Anti-Cancer Drug Discovery & Therapy (Track)


REVEALING AN ESSENTIAL MODIFYING ROLE OF A MASTER COREGULATOR IN PROMOTING BREAST-TO-LUNG METASTASIS

Suresh B. Pakala, Suresh K. Rayala, Kazufumi Ohshiro, Prakriti Mudvari, Sirigiri Divijendra Natha Reddy and Rakesh Kumar

Department of Biochemistry and Molecular Biology, The George Washington University, Medical Center, Washington, District of Columbia 20037, USA


Abstract:


Breast cancer is the most common cancer diagnosed among women, accounting for an increasing trend in cancer death among women. The breast cancer metastasis to the distant sites, including to lungs, constitutes one of the major causes of mortality in breast cancer patients. Among other mechanisms, cancer metastasis is profoundly influenced by misregulation signaling and regulatory factors, leading to abnormal expression of certain gene products, and hence, resulting biologic functions. The transcription of critical genes by tightly regulated by chromatin remodeling complexes and/or its components. In recent years, one of such regulatory molecule, the metastasis tumor antigen 1 (MTA1) has emerged as a global modifier of gene transcription by virtue of its role in remodeling the chromatin in the proximity of the target genes.
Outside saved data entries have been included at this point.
(* ===== verification/Samples.v ===== *)
(** Concrete inputs for the witnesses: an environment, a proof, its tokens, and
    the reference backend before and after the proof is stored. *)
From S2P Require Export VaultTheorems.

Module Sample.
Definition id1 : RecordId := vreplicate 16 Byte.x01.
Definition id2 : RecordId := vreplicate 16 Byte.x02.
Definition key1 : array 32 := vreplicate 32 Byte.x2a.
Definition key2 : array 32 := vreplicate 32 Byte.x2b.

(** The clock advances by a nanosecond per effect from 2023-11-14T22:13:20Z;
    the first call to [store_proof] draws [id1], later ones [id2]. *)
Definition env : Env := {|
  env_clock n := 1700000000 * nanos_per_sec + Z.of_nat n;
  env_key _ := key1;
  env_nonce _ := vreplicate 12 Byte.x07;
  env_uuid n := if (n =? 2)%nat then id1 else id2;
|}.

Definition proof : PlaintextProof := MkProof (as_bytes "attestation").
Definition world : World MapStore := MkWorld 0 (MkMapStore ∅) [].
Definition token : string := claim_encode (claim_new id1 key1).
Definition wrong_token : string := claim_encode (claim_new id1 key2).

(** The world after one proof with a lifetime of an hour was stored. *)
Definition stored_world : World MapStore := (serve env (RStore proof (Some 3600)) world).2.
Definition stored_records : Records := map_records (w_store stored_world).

Definition sample_record : StoredRecord :=
  default (MkStored (MkEncrypted [] []) 0 None) (stored_records !! id1).

Definition sample_deposit : Deposit :=
  MkDeposit key1 (env_nonce env 1) (proof_data proof) (expires_at sample_record).

(** Two keys the stand-in cipher's checksum does not tell apart. *)
Definition key3 : array 32 := vinsert 0%fin Byte.x2d (vinsert 1%fin Byte.x29 key1).
Definition env3 : Env := MkEnv (env_clock env) (fun _ => key3) (env_nonce env) (env_uuid env).

(** A clock that stands still at the expiry of the sample record. *)
Definition frozen_env : Env :=
  MkEnv (fun _ => 1700003600 * nanos_per_sec + 3) (env_key env) (env_nonce env) (env_uuid env).

Lemma fresh n : (2 < n)%nat -> fresh_from env n id1.
Proof.
  intros Hn k Hk. cbn. destruct (Nat.eqb_spec k 2); [lia|].
  by apply (bool_decide_unpack _).
Qed.

Lemma sample_times : forall n, sb_time (S := MapStore) (env_clock env n).
Proof. done. Defined.

Lemma sample_calls_ok qs : Forall (call_ok (S := MapStore) env) qs.
Proof. apply Forall_forall. by intros [] _. Defined.

Lemma sample_rep : sb_rep (w_store world) ∅.
Proof. done. Defined.

Lemma stored_rep : sb_rep (w_store stored_world) stored_records.
Proof. done. Defined.

Lemma sample_refines : refines ∅ world.
Proof. exists ∅. split; [done|]. apply map_Forall2_empty. Defined.
End Sample.
Lemma env_clocks_ok t : env_clocks t -> sb_time t.
Proof. intros [n ->]. apply clock_ok. Qed.

Lemma call_ok_times q : call_ok env q -> call_times env_clocks sb_time q.
Proof. destruct q; try done. cbn. intros Hq now t [n ->]. apply Hq. Qed.

Lemma calls_ok_disciplined avoid qs :
  Forall (call_ok env) qs -> Forall (disciplined env_clocks sb_time avoid) (call_prog <$> qs).
Proof.
  intros Hqs. apply (calls_disciplined _ _ env_clocks_ok). eapply Forall_impl; [exact Hqs|].
  intros q. apply call_ok_times.
Qed.

Lemma handle_step avoid {X} (e : vaultE X) x w w1 m :
  handle env X e w = Some (x, w1) -> spares_id sb_time avoid X e -> sb_rep (w_store w) m ->
  exists m1, sb_rep (w_store w1) m1 /\ vault_step env_clocks m (Ev e x) m1.
Proof.
  destruct e as [| | | |i r|i|i| |l]; cbn; intros Hx Hs Hm; injection Hx as <- <-; cbn;
    try (by exists m).
  - destruct Hs as [Hi Ht]. by apply sb_insert_law.
  - by apply sb_fetch_law.
  - by apply sb_delete_law.
  - destruct (sb_sweep_law (env_clock env (w_tick w)) _ m Hm (clock_ok _)) as (m1 & Hm1 & Hp).
    exists m1. split; [done|]. eexists. split; [by eexists|done].
Qed.

Lemma accepted_history avoid w (tr : list (nat * event vaultE)) w' m :
  accepted (handle env) w tr.*2 w' -> Forall (spares_event sb_time avoid) tr.*2 ->
  sb_rep (w_store w) m ->
  exists m', sb_rep (w_store w') m' /\ history env_clocks m tr m'.
Proof.
  revert w m. induction tr as [|[i ev] tr IH]; intros w m Hacc Hsp Hm.
  { inversion Hacc. subst. by exists m. }
  cbn in Hacc. inversion Hacc as [|X e x w0 w1 tr0 w2 Hx Hacc']; subst.
  apply Forall_cons in Hsp as [Hs Hsp].
  destruct (handle_step avoid e x w w1 m Hx Hs Hm) as (m1 & Hm1 & Hstep).
  destruct (IH w1 m1 Hacc' Hsp Hm1) as (m' & ? & ?). exists m'. split; [done|]. by exists m1.
Qed.

Lemma handle_fair id X (e : vaultE X) x w w' :
  fresh_from env (w_tick w) id -> spares_id sb_time (eq id) X e -> handle env X e w = Some (x, w') ->
  fresh_from env (w_tick w') id /\ fair_answer env_clocks (eq id) X e x.
Proof.
  intros Hf Hs Hx.
  destruct e; cbn in *; injection Hx as <- <-; cbn;
    (split; [eapply fresh_from_mono; [|exact Hf]; cbn; lia|]); try done; [by eexists|].
  intros Hu. by eapply Hf.
Qed.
In spite of a large body of work in support of MTA1 overexpresion in human cancer and tumor aggressiveness, the contribution of the physiological level of MTA1 in breast-to-lung metastasis continues to be unknown. Here we attempt to investigate this outstanding question in the field by investigating the influence of selective genetic depletion of MTA1 on breast-to-lung metastasis. Here we found that MTA1 acts as a mandatory modifier of breast-to-lung metastasis. The underlying mechanism involves MTA1 stimulation of a DNA-binding transcription factor and in-turn, the expression and functions of target genes. Results from a physiologically relevant whole animal model corroborate well with the levels of MTA1 and target transcription factor in the publically available cancer data sets. In brief, our study has revealed an essential modifying role of the physiologic level of MTA1 in promoting/supporting breast-to-lung metastasis.